The potential clinical value of the radiomics approach should be supported by formal analyses within the experimental design. For example, incorporating a non-radiomics strategy for comparison can enable the demonstration of the actual or added value of the proposed method. These may include a widely utilized traditional method in clinical practice (e.g., TNM staging), expert evaluation (radiologists’ reading), and clinical or laboratory variables (e.g., PSA values). Comparisons can be based on both predictive performance and clinical utility (e.g., decision curve analysis with an explained clinical rationale).

  1. 13.

    Be transparent with sharing your data, code, and model.
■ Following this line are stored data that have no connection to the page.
Definition set1 (n : nat) (x : Z) : lanes := replicate n (u32 x).
Definition and_ : lanes -> lanes -> lanes := zip_with Z.land.
Definition or_ : lanes -> lanes -> lanes := zip_with Z.lor.
Definition add (a b : lanes) : lanes := zip_with (fun x y => u32 (x + y)) a b.
Definition sub (a b : lanes) : lanes := zip_with (fun x y => u32 (x - y)) a b.
(** [_mm256_srl_epi32] and [_mm256_sll_epi32]: one count for all lanes. *)
Definition srl (a : lanes) (n : Z) : lanes := map (fun x => if 31 <? n then 0 else Z.shiftr x n) a.
Definition sll (a : lanes) (n : Z) : lanes := map (fun x => if 31 <? n then 0 else u32 (Z.shiftl x n)) a.
(** [_mm_srlv_epi32]: a count for each lane. *)
Definition srlv (a n : lanes) : lanes := zip_with (fun x n => if 31 <? n then 0 else Z.shiftr x n) a n.
Definition cmpeq (a b : lanes) : lanes := zip_with (fun x y => if x =? y then 0xffffffff else 0) a b.
Definition cmpgt (a b : lanes) : lanes := zip_with (fun x y => if i32 y <? i32 x then 0xffffffff else 0) a b.
(** [_mm256_blendv_epi8]: each byte of [b] whose mask byte has its top bit set. *)
Definition blend_byte (a b mask i : Z) : Z := Z.shiftl (Z.land (Z.shiftr (if Z.testbit mask (8 * i + 7) then b else a) (8 * i)) 0xff) (8 * i).
Definition blend_lane (a b mask : Z) : Z :=
  Z.lor (Z.lor (blend_byte a b mask 0) (blend_byte a b mask 1)) (Z.lor (blend_byte a b mask 2) (blend_byte a b mask 3)).
Definition blendv (a b mask : lanes) : lanes := zip_with (fun ab m => blend_lane ab.1 ab.2 m) (zip a b) mask.
(** [_mm256_movemask_ps]: the top bits of the lanes. *)
Fixpoint movemask (a : lanes) : Z := match a with [] => 0 | x :: a => Z.b2z (Z.testbit x 31) + 2 * movemask a end.
End Simd.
Due to the significance of data, code, and model specifics in the reproducibility of radiomics research, their availability could be used to improve, validate, and disseminate the scientific knowledge generated [11, 23]. Imaging, segmentation, and radiomics feature values are examples of data that can be shared. Code and models should be made available in sufficient detail to enable the replication of experiments. Also, it is relatively simple to wrap a machine learning model into an interface (e.g., by “containerization” of the model) as a ready-to-use system or tool [23]. Providing a containerized model in a public repository allows for an easy independent evaluation of these models without sharing data or re-implementing models. Specifically, the sharing of imaging data is a sensitive issue that must be considered in accordance with institutional and territorial ethical regulations. In contrast, other data types, in addition to code and model, could potentially be made accessible to the public. If data, code, and model cannot be provided, the reason for non-availability must be provided.

Conclusion

Given the disparity between the number of publications and their actual clinical application, we believe this concise consensus guide will be useful to the radiomics community by providing the most essential concepts. In addition, we plan to develop systematic publication appraisal tools with the involvement of the European Radiology editorial board in the near future.